Stored items:

##############################

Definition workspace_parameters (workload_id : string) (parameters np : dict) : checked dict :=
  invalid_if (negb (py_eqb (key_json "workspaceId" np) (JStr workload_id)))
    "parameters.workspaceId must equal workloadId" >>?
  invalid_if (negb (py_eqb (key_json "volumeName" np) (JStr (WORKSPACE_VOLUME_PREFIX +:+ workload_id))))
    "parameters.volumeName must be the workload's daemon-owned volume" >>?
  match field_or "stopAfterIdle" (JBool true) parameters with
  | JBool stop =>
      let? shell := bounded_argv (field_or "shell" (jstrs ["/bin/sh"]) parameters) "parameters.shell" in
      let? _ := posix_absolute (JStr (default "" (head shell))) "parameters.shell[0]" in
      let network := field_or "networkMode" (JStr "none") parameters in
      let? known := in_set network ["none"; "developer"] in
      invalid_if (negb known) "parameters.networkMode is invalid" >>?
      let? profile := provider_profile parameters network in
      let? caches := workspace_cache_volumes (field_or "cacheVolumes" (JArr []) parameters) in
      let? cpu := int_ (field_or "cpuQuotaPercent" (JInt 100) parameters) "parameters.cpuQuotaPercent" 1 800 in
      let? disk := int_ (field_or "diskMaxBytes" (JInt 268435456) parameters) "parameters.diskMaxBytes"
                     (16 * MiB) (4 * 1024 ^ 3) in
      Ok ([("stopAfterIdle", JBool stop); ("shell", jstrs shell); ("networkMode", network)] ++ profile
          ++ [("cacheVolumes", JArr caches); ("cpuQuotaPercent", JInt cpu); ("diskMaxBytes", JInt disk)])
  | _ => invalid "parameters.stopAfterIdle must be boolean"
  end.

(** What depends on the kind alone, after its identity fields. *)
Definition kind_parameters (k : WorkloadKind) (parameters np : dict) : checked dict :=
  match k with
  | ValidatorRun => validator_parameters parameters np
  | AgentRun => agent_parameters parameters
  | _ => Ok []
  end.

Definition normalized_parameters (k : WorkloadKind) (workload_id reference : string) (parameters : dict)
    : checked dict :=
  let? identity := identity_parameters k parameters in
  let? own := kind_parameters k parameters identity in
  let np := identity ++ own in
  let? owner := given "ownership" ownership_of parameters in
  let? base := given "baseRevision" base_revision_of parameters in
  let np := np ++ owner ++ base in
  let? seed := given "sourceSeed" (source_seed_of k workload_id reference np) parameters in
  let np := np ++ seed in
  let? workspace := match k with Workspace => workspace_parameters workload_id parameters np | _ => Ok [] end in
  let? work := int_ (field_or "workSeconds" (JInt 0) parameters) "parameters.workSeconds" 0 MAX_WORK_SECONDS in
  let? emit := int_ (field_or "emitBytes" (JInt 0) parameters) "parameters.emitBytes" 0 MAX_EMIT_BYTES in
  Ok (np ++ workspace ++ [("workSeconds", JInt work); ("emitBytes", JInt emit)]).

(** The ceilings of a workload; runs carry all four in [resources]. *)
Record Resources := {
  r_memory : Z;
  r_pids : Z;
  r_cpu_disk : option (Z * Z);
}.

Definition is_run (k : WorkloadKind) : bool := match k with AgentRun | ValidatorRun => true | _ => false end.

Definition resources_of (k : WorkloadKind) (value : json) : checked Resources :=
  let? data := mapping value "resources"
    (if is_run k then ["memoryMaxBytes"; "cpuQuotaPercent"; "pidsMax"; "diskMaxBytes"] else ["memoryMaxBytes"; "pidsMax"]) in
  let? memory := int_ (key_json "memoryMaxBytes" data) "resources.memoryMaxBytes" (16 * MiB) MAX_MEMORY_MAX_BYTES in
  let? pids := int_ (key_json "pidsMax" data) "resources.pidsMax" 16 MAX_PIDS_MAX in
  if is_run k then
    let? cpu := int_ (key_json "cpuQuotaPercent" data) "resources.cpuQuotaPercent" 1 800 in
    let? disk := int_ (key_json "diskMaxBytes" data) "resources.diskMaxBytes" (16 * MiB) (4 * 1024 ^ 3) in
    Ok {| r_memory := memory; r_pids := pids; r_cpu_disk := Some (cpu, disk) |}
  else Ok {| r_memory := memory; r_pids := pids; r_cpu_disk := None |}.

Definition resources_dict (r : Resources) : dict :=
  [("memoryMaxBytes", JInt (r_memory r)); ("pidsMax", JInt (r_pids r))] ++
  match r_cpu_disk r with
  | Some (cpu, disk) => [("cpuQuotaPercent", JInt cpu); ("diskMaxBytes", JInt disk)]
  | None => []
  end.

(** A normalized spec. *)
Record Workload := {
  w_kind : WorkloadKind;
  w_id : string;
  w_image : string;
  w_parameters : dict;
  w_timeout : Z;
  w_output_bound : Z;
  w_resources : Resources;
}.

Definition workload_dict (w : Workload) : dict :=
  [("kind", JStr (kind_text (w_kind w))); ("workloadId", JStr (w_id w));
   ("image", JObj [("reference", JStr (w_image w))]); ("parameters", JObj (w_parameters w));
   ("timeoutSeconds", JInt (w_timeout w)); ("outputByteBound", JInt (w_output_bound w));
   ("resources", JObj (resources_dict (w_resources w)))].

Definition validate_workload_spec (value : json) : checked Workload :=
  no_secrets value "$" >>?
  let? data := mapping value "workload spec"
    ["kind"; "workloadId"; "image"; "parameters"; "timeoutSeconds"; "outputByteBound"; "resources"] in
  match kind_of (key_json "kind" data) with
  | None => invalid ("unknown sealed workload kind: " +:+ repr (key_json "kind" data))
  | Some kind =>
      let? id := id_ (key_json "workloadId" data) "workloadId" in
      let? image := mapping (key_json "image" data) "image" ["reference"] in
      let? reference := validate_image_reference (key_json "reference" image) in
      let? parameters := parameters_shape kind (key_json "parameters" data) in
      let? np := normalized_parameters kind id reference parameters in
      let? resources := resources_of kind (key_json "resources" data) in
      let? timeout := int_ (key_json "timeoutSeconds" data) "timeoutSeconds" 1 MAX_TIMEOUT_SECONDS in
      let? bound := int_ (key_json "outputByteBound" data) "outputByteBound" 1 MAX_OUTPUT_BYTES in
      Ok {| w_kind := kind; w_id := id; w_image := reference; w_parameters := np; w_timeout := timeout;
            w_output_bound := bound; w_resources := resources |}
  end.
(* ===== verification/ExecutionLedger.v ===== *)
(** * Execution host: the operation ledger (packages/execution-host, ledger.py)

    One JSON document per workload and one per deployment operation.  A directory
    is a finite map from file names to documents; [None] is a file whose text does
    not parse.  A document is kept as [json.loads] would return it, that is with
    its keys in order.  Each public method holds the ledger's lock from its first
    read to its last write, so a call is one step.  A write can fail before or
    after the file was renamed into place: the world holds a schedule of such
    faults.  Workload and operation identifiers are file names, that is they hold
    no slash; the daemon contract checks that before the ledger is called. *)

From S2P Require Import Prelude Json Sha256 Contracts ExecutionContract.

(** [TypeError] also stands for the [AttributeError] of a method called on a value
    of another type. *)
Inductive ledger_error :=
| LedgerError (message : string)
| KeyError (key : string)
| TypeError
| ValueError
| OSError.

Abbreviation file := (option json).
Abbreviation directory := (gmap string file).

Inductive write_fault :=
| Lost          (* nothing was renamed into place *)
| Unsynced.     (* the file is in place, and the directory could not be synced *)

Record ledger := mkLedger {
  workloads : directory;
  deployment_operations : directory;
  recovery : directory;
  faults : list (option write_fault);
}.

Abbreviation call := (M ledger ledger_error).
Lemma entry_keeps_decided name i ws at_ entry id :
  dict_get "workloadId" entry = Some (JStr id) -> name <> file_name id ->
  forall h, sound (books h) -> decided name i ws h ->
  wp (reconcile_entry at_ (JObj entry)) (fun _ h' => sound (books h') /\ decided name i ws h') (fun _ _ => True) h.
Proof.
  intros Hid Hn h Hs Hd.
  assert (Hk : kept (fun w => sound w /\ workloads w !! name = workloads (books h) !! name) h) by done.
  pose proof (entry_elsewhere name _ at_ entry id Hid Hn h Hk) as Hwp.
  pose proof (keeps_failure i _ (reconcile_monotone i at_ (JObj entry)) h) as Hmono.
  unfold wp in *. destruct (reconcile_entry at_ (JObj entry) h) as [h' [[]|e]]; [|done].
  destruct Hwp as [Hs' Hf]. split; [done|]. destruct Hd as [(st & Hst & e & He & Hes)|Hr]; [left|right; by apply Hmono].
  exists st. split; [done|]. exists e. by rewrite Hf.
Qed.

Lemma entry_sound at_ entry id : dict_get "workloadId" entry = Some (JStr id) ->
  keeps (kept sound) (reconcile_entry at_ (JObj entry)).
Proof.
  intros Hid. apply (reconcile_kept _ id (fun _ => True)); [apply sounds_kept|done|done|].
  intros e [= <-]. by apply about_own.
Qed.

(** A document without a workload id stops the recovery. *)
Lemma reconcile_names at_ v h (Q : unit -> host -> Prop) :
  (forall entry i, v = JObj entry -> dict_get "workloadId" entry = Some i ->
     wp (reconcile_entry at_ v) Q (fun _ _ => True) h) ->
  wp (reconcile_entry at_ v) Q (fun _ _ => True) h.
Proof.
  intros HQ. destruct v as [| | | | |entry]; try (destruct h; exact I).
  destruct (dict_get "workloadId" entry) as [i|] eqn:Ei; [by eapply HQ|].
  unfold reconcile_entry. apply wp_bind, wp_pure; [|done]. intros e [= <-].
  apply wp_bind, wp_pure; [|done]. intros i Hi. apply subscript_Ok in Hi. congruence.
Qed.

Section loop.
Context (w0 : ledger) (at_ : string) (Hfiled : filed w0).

##############################

• Exercise goal
Starting at the line that has "let? emit := int_" in the records above, restate word for word every line until the one that has "JStr (w_id w));", and include that one as well.

• Reply
  let? emit := int_ (field_or "emitBytes" (JInt 0) parameters) "parameters.emitBytes" 0 MAX_EMIT_BYTES in
  Ok (np ++ workspace ++ [("workSeconds", JInt work); ("emitBytes", JInt emit)]).

(** The ceilings of a workload; runs carry all four in [resources]. *)
Record Resources := {
  r_memory : Z;
  r_pids : Z;
  r_cpu_disk : option (Z * Z);
}.

Definition is_run (k : WorkloadKind) : bool := match k with AgentRun | ValidatorRun => true | _ => false end.

Definition resources_of (k : WorkloadKind) (value : json) : checked Resources :=
  let? data := mapping value "resources"
    (if is_run k then ["memoryMaxBytes"; "cpuQuotaPercent"; "pidsMax"; "diskMaxBytes"] else ["memoryMaxBytes"; "pidsMax"]) in
  let? memory := int_ (key_json "memoryMaxBytes" data) "resources.memoryMaxBytes" (16 * MiB) MAX_MEMORY_MAX_BYTES in
  let? pids := int_ (key_json "pidsMax" data) "resources.pidsMax" 16 MAX_PIDS_MAX in
  if is_run k then
    let? cpu := int_ (key_json "cpuQuotaPercent" data) "resources.cpuQuotaPercent" 1 800 in
    let? disk := int_ (key_json "diskMaxBytes" data) "resources.diskMaxBytes" (16 * MiB) (4 * 1024 ^ 3) in
    Ok {| r_memory := memory; r_pids := pids; r_cpu_disk := Some (cpu, disk) |}
  else Ok {| r_memory := memory; r_pids := pids; r_cpu_disk := None |}.

Definition resources_dict (r : Resources) : dict :=
  [("memoryMaxBytes", JInt (r_memory r)); ("pidsMax", JInt (r_pids r))] ++
  match r_cpu_disk r with
  | Some (cpu, disk) => [("cpuQuotaPercent", JInt cpu); ("diskMaxBytes", JInt disk)]
  | None => []
  end.

(** A normalized spec. *)
Record Workload := {
  w_kind : WorkloadKind;
  w_id : string;
  w_image : string;
  w_parameters : dict;
  w_timeout : Z;
  w_output_bound : Z;
  w_resources : Resources;
}.

Definition workload_dict (w : Workload) : dict :=
  [("kind", JStr (kind_text (w_kind w))); ("workloadId", JStr (w_id w));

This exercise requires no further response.